You can tell I’m a Lakshman fan. Our partnership was natural, and necessary. The policing challenge was intertwined with the administrative challenge. Intimately, like one of those couples in the temple sculptures at Khajuraho. I’ll give you an example. The day after the bomb attack, the DM got a telephone call. One of the seriously injured riot victims, a young bugger, a Muslim called Mohammed, Sweet Mohammed they used to call him, had died on the way to the medical college hospital. They’d slit his throat and he’d bled to death in the ambulance. It was the middle of the frigging curfew, and what does the bloody hospital want? To get the district administration to arrange for the disposal of the body double-quick. So Lucky sent for the young man’s father, and the sadr or leader of the Muslim community, a humane and gentle old bugger known universally as Rauf-bhai, “Brother Rauf.” Rauf-bhai sat there, unblinking behind his thick glasses, his yellowing beard stretching out like a shield, a white cap on his head. But you know what? His bloody presence alone seemed to quiet the distraught father. Thanks to Rauf-bhai, the father agreed to a quiet funeral. After midnight. It was the only way we could prevent a fresh upsurge of violence.
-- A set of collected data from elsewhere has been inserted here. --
(** One turn of the loop: whether it returned [true], the descriptors it closed. *)
Definition attempt (now timeout : Z) (env : attempt_env) (c : client) (g : statics) (r : registry)
    : outcome (bool * list Z * client * statics * registry) :=
  let addr := node_address c in
  let fd := ae_socket env in
  let c := set_fd fd c in
  if fd <? 0 then mret (false, [], c, g, r)
  else
    let timeout := if timeout <? 0 then NEVER_TIMEOUT else timeout in
    connected ← dial timeout 0 (ae_connect env);
    if negb connected then mret (false, [fd], c, g, r)
    else if negb (ae_ack env =? sz8) then mret (false, [fd], c, g, r)
    else
      tmpcid ← hello (cid_ c);
      if negb (u64 (ae_write env) =? zlen tmpcid) then mret (false, [fd], c, g, r)
      else
        let p := fresh_ r in
        let o := Obj (Connection_create junk now fd 0 false (node_id_ c)) works_init in
        let r := Reg (TCPServer.connections_ r) (TCPServer.recycle_connections_ r)
                     (<[p := o]> (objects r)) (epoll r) (p + 1) in
        let c := set_conn p c in
        if ae_handshake env then
          let g := Statics (map_insert addr p (connections_ g)) (recycle_connections_ g)
                           (to_connect_set_ g ∖ {[addr]}) (task_count_ g) in
          let c := set_first_connect c in
          o ← conn_start junk now (task_id_ c) o;
          mret (true, [], c, g, set_object p o r)
        else mret (false, [], c, g, r).

(** The number of turns. *)
Definition retries (conn_retries : Z) : nat :=
  Z.to_nat (if conn_retries <=? 0 then 1 else conn_retries).

(** The loop over [k], with what each turn meets. *)
Fixpoint connect_loop (turns : nat) (now timeout : Z) (envs : list attempt_env) (c : client) (g : statics)
    (r : registry) : outcome (bool * list Z * client * statics * registry) :=
  match turns, envs with
  | O, _ => mret (false, [], c, g, r)
  | S _, [] => Sleep
  | S turns, env :: envs =>
    '(ok, fds, c, g, r) ← attempt now timeout env c g r;
    if (ok : bool) then mret (true, fds, c, g, r)
    else
      '(ok, more, c, g, r) ← connect_loop turns now timeout envs c g r;
      mret (ok, fds ++ more, c, g, r)
  end.

(** [connect] when no other client moves during the call. *)
Definition connect (now timeout conn_retries : Z) (ssl_ok : bool)
    (resolver : bytes → option (list (ai_family * bytes))) (envs : list attempt_env)
    (c : client) (g : statics) (r : registry) : outcome (bool * list Z * client * statics * registry) :=
  if negb ssl_ok then mret (false, [], c, g, r)
  else
    let c := set_ip (gethostip resolver (host_ c)) c in
    if bool_decide (ip_ c = []) then mret (false, [], c, g, r)
    else
      '(b, c, g, r) ← connect_begin now c g r;
      match b with
      | Reused => mret (true, [], c, g, r)
      | MustWait => '(c, r) ← connect_wait now c g r; mret (true, [], c, g, r)
      | MustDial => connect_loop (retries conn_retries) now timeout envs c g r
      end.

(** ** [close] *)

Definition get_unrecv_size (g : statics) (r : registry) : outcome Z :=
  for_each (λ ret '(_, p), o ← deref r p; mret (ret +₆₄ Connection.get_unrecv_size (conn o)))
           0 (connections_ g).

(** The loop over [connections_]; [wenv] is what the transport of each answers. *)
Definition close_all (now : Z) (wenv : Z → list write_result) (g : statics) (r : registry)
    : outcome (registry * list Z) :=
  for_each (λ '(r, fds) '(_, p),
              o ← deref r p;
              '(o, more) ← close_object junk now (wenv p) o;
              mret (set_object p o r, fds ++ more))
           (r, []) (connections_ g).

(** First part of [close]: [conn_->stop(task_id_)]. *)
Definition close_stop (now elapsed : Z) (c : client) (r : registry) : outcome registry :=
  p ← match conn_ c with Some p => mret p | None => UB NullPointer end;
  o ← deref r p;
  o ← conn_stop now elapsed (task_id_ c) o;
  mret (set_object p o r).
If they’d held the bloody funeral during the day, there would have been another fucking riot.
I arranged for the morgue van carrying the body from the medical college hospital to halt at a rural police thana on the outskirts of Zalilgarh, to wait till midnight. Lucky and I went there. You know, to offer solace to the bereaved family. The DM was very quiet the whole way, which meant he was either exhausted or thinking, or both. Either way, I spared him my jokes for once. Sad bloody scene, Randy. Mohammed’s mother was weeping desolately near the body of her son. The father and the sadr, Brother Rauf, were grieving nearby. Lucky walked up to them and quietly said: “We cannot bring back your son. But tell us who was responsible for your loss and we will ensure that justice is done.”